Ainda melhor, mais expressivo, foi o reconhecimento de que as populações são compostas de indivíduos e de que o comportamento de cada um influi na saúde de todos. Surgiu uma nova consciência gregária da saúde que deveria ser transposta para o combate às doenças não-transmissíveis. No caso da COVID-19, como em outras infeções de transmissão interpessoal, sem vetor, o enfoque está no dano que um infetado pode provocar num “saudável” ou, se preferirem, num não portador. No entanto, tal como nas doenças não-transmissíveis em que os comportamentos individuais podem proteger da doença, os cuidados de cada um com a sua saúde são também cuidados que beneficiam todos por diminuírem a carga de doença e a procura de cuidados de saúde, garantindo a sustentabilidade e continuidade das respostas nos serviços de saúde. Quanto maior for a atenção que cada um der à sua saúde, melhor será a saúde de todos e este efeito não é apenas o resultado da soma de saudáveis.

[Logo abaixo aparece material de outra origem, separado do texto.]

Definition ret {A : Type} (a : A) : Async A := fun sv => (Ok a, sv).
Definition bind {A B : Type} (m : Async A) (k : A -> Async B) : Async B :=
  fun sv =>
    match m sv with
    | (Ok a, sv') => k a sv'
    | (Throw message, sv') => (Throw message, sv')
    end.
Definition tryCatch {A : Type} (m : Async A) (handler : string -> Async A) : Async A :=
  fun sv =>
    match m sv with
    | (Ok a, sv') => (Ok a, sv')
    | (Throw message, sv') => handler message sv'
    end.

Notation "x <- m ;; k" := (bind m (fun x => k))
  (at level 100, m at next level, right associativity).

Section WithEnv.

Variable E : Env.

(** An awaited call to a collaborator. *)
Definition await {A : Type} (answer : nat -> Reply A) : Async A :=
  fun sv =>
    let closed := poolClosedDuring E (clock sv) in
    (answer (clock sv),
     mkServices (if closed then BrowserPool.close (pool sv) else pool sv)
                (isInitialized sv) (S (clock sv))).

(** [browserPool.initialize()]: [puppeteer.launch] is called, and counts
    as an external call, only when the pool holds no browser. *)
Definition poolInitialize : Async unit :=
  fun sv =>
    match BrowserPool.browser (pool sv) with
    | Some _ => (Ok tt, sv)
    | None =>
        match BrowserPool.initialize (launch E (clock sv)) (pool sv) with
        | Ok p => (Ok tt, mkServices p (isInitialized sv) (S (clock sv)))
        | Throw message =>
            (Throw message, mkServices (pool sv) (isInitialized sv) (S (clock sv)))
        end
    end.

(** [browserPool.close()] *)
Definition poolClose (sv : Services) : Services :=
  mkServices (BrowserPool.close (pool sv)) (isInitialized sv) (clock sv).

(** [initialize()] of the driver. *)
Definition initialize : Async unit :=
  fun sv =>
    if isInitialized sv then (Ok tt, sv)
    else
      (_ <- poolInitialize ;;
       _ <- await (fun k => match sessionManagerInitialize E k with
                            | None => Ok tt
                            | Some message => Throw message
                            end) ;;
       fun sv' =>
         (Ok tt, mkServices (BrowserPool.setDisconnectHandler (pool sv')) true (clock sv')))
      sv.

(** ** processItemSource *)

(** [Math.round(x * 100) / 100] *)
Definition roundCents (x : spec_float) : spec_float :=
  Number.div (Number.round (Number.mul x (Number.ofZ 100))) (Number.ofZ 100).

(** [priceWithTax]: [Math.round((roundedPrice * 1.15) * 100) / 100] with
    [roundedPrice = Math.round(price * 100) / 100]; [None] when that is
    not a finite number. *)
Definition withTax (price : Q) : option Q :=
  let roundedPrice := roundCents (Number.ofQ price) in
  Number.toQ (roundCents (Number.mul roundedPrice (Number.ofQ (115 # 100)))).

(** [Math.abs((price - old) / old * 100)] *)
Definition percentChange (price old : Q) : spec_float :=
  SFabs (Number.mul (Number.div (Number.sub (Number.ofQ price) (Number.ofQ old))
                                (Number.ofQ old))
                    (Number.ofZ 100)).

(** Whether [percentChange > PRICE_CHANGE_THRESHOLD]; a zero [old] gives
    Infinity for a non-zero price and NaN, which exceeds nothing,
    otherwise. *)
Definition significantChange (price old : Q) : bool :=
  Number.gtb (percentChange price old) (Number.ofQ (priceChangeThreshold E)).

Definition freshResult (source : ItemSource) (item : MaterialItem) : SourceResult :=
  mkSourceResult (sourceId source) (itemId item) (itemName item)
                 false false None (sale_price source) None None None None.

Definition withOutdated (message : string) (r : SourceResult) : SourceResult :=
  mkSourceResult (sr_id r) (sr_materialItemId r) (sr_materialItemName r)
                 (sr_success r) true (sr_priceChange r) (sr_oldPrice r) (sr_newPrice r)
                 (sr_priceWithTax r) (sr_updatedSource r) (Some message).
Definition withPriceChange (v : string) (r : SourceResult) : SourceResult :=
  mkSourceResult (sr_id r) (sr_materialItemId r) (sr_materialItemName r)
                 (sr_success r) (sr_outdated r) (Some v) (sr_oldPrice r) (sr_newPrice r)
                 (sr_priceWithTax r) (sr_updatedSource r) (sr_error r).
Definition withError (message : string) (r : SourceResult) : SourceResult :=
  mkSourceResult (sr_id r) (sr_materialItemId r) (sr_materialItemName r)
                 (sr_success r) (sr_outdated r) (sr_priceChange r) (sr_oldPrice r)
                 (sr_newPrice r) (sr_priceWithTax r) (sr_updatedSource r) (Some message).
Definition withSuccess (price : Q) (priceWithTax : option Q) (row : nat)
    (r : SourceResult) : SourceResult :=
  mkSourceResult (sr_id r) (sr_materialItemId r) (sr_materialItemName r)
                 true (sr_outdated r) (sr_priceChange r) (sr_oldPrice r) (Some price)
                 priceWithTax (Some row) (sr_error r).

(** The [try] block of [processItemSource].  It ends by [return] (second
    component [None]) or by a thrown error ([Some message]); the first
    component is the [result] object as mutated up to that point. *)
Definition processItemSource_try (source : ItemSource) (item : MaterialItem)
    (sv : Services) : SourceResult * option string * Services :=
  let result := freshResult source item in
  if browserMissing sv
  then (result, Some "Browser disconnected before processing item source", sv)
  else
    match await (fun k => Ok (takeScreenshot E k (url source))) sv with
    | (Throw m, sv1) => (result, Some m, sv1)
    | (Ok None, sv1) =>
        match await (fun k => markUrlAsOutdated E k (sourceId source)) sv1 with
        | (Throw m, sv2) => (result, Some m, sv2)
        | (Ok _, sv2) => (withOutdated "Failed to take screenshot" result, None, sv2)
        end
    | (Ok (Some screenshotPath), sv1) =>
        match await (fun k => extractPriceFromImage E k screenshotPath) sv1 with
        | (Throw m, sv2) => (result, Some m, sv2)
        | (Ok extracted, sv2) =>
            (* fs.unlink(screenshotPath), its failure caught and logged *)
            let sv3 := snd (await (fun _ => Ok tt) sv2) in
            match extracted with
            | None =>
                match await (fun k => markUrlAsOutdated E k (sourceId source)) sv3 with
                | (Throw m, sv4) => (result, Some m, sv4)
                | (Ok _, sv4) => (withOutdated "Failed to extract price" result, None, sv4)
                end
            | Some price =>
                let priceWithTax := withTax price in
                let result1 :=
                  match sale_price source with
                  | Some old =>
                      if significantChange price old
                      then withPriceChange (default "Unknown Vendor" (vendor source)) result
                      else result
                  | None => result
                  end in
                match await (fun k => updateItemSource E k (sourceId source)) sv3 with
                | (Throw m, sv4) => (result1, Some m, sv4)
                | (Ok row, sv4) => (withSuccess price priceWithTax row result1, None, sv4)
                end
            end
        end
    end.

(** [processItemSource(source, item)] *)
Definition processItemSource (source : ItemSource) (item : MaterialItem)
    : Async SourceResult :=
  fun sv =>
    match processItemSource_try source item sv with
    | (result, None, sv') => (Ok result, sv')
    | (result, Some message, sv') =>
        if isDisconnectionMessage message || browserMissing sv'
        then (Throw ("Browser disconnection during item source processing: " +:+ message), sv')
        else (Ok (withError message result), sv')
    end.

Descobriu-se que a Saúde Pública (maiúsculas, sff.) é uma disciplina fundamental. Os hábitos saudáveis podem ser vistos sob outra dimensão. Sendo a hipertensão arterial uma doença associada a maior risco de morte com a COVID-19, tal como a diabetes mellitus, até está reforçada a necessidade de comer menos sal, açúcar e gorduras, consumir menos álcool e fazer mais exercício. Sem surpresa sabe-se que quem fuma morre mais com a COVID-19, pelo que deixar de fumar por medo de morrer com a infeção com SARS-CoV-2 poderá ser um argumento mais forte do que o enfarte do miocárdio ou o cancro. Acresce que, conselho de médico, enfarte em tempos de COVID-19 não é boa ideia e de cancro é melhor nem falar. Ou seja, por causa da COVID-19 ficou claro que não se pode adoecer de coisa nenhuma, já que de coisa nenhuma o SNS pode tratar. Esse risco existe, mas estamos aqui para escrever sobre coisas boas.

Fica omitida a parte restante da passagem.